In general, we observed that there are several categories of people writing online about ICT4D:

  1. People who both understand grassroots development needs and are proficient in ICT. A very small percentage of online writers fall in this category. These people have the skills to develop tools/ techniques, speak the language of ICT4D, and are able to get exposure for their projects.
  2. Academics who are interested in the field. They are able to develop concepts in ICT4D, and mostly run small research projects to prove/ disprove their hypotheses, build concepts, and make predictions. There is a lot of energy here – perhaps why we saw so many research papers in our web searches. These people explore and predict trends, but are not often in contact with grassroots folks, and rarely implement projects.
  3. Everyone else either comes from the ICT community, and open to designing tools for development/ social projects, or people working in the  development sector who need ICT solutions but have relatively low/ no knowledge of ICT. These two sets of people do not usually speak the same language.

Broadly speaking, many development experts seem hesitant to learn technical skills and languages. They may want a ICT solutions, but there are numerous obstacles to engagement, including expertise, time, resources, and organizational culture. Hence ICT experts sense that development practitioners are rarely clear about helpful solutions.

Likewise, ICT tool developers may not involve development communities in the need analysis/ development phase, producing many solutions that are top-down, and without user support.

Solutions and strategies:

ICT4D is a vibrant theme, but also quite complex, and with little awareness outside of specialist communities. Our first months of coverage have captured some of the best of existing citizen media writing. A next step would be to fill the gaps in coverage and language that we found. Some approaches:

Continued engagement: Much more can be written, with a focus on clarifying who the audiences are for content.
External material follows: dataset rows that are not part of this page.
(* ===== verification/Principals.v ===== *)
(** * Principals: registry, authentication and authorization

    Models [memory_router/principals.py]: the registry with the validators the
    module declares, the checks of [load_principal_registry], the resolver
    (token parsing, authentication, authorization, effective limits) and the
    scope a facade route requires.

    Reading the file and the structural typing of the JSON value are the
    [read_registry] parameter; pydantic's lax boolean parsing is [bool_of].
    Python dictionaries are association lists; their keys are distinct. *)

From Stdlib Require Import ZArith Lia Ascii.
From stdpp Require Import base sets strings numbers list.
From S2P Require Import Prelude Errors Text Sha256 Timestamps FacadeRoutes.

Local Open Scope Z_scope.

(** ** Scope vocabulary *)

Definition SCOPE_BANK_LIST : string := "bank.list".
Definition SCOPE_MEMORY_RECALL : string := "memory.recall".
Definition SCOPE_MEMORY_RETAIN : string := "memory.retain".
Definition SCOPE_MEMORY_REFLECT : string := "memory.reflect".
Definition SCOPE_BANK_CONFIG_READ : string := "bank.config.read".
Definition SCOPE_BANK_CONFIG_WRITE : string := "bank.config.write".
Definition SCOPE_QUARANTINE_REVIEW : string := "quarantine.review".
Definition SCOPE_QUARANTINE_DECIDE : string := "quarantine.decide".
Definition SCOPE_BANK_ADMIN : string := "bank.admin".
Definition SCOPE_VOCABULARY : list string :=
  [SCOPE_BANK_LIST; SCOPE_MEMORY_RECALL; SCOPE_MEMORY_RETAIN; SCOPE_MEMORY_REFLECT;
   SCOPE_BANK_CONFIG_READ; SCOPE_BANK_CONFIG_WRITE; SCOPE_QUARANTINE_REVIEW;
   SCOPE_QUARANTINE_DECIDE; SCOPE_BANK_ADMIN].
Popularizing complex ideas: much of the content of the GV posts is news for those who are not in the ICT space; for ICT experts, it has less to offer. How stories are reported is key. Strategies include:

  • Conducting interviews with experts and practitioners to simplify language and concepts for target audiences.
  • Finding a common language and platform for dialogue among people both in grassroots development and in ICT technology development.
  • Including writers from different perspectives and parts of the world.
  • Highlighting the work of interesting ICT projects.
  • Focusing on user experience and feedback.
John Liebhardt and Aparna Ray contributed to the observations and conclusions in this post.

11 comments

  • Ref This is an ongoing conversation, and we’ll be writing more in the coming weeks, so we welcome your comments and insights. If you’ve got suggestions for places to find conversations online that we haven’t covered, we’d appreciate the links.

    I would like to introduce the dadamac community http://www.dadamac.net/about and the blogs at http://www.dadamac.net. Our ICT4D approach is largely concerned with effective collaboration between “people at the grass roots” and “outsiders” thanks to the Internet. We believe effective ICT4D will be about long-term comparatively low-visibility high-trust inter-personal collaborations (ie the opposite of short-term high-visibility good-photo-opportunity top-down projects.)

    We know ICT can enable effective two-way communication between people who previously could only collaborate face to face – but now can work at a distance as in the blog “Photo feedback loop” http://www.dadamac.net/blog/20100209/photo-feedback-loop. We are working to make that feedback loop increasingly effective and increasingly available to others.

    We welcome this opportunity to be more closely connected with Global Voices.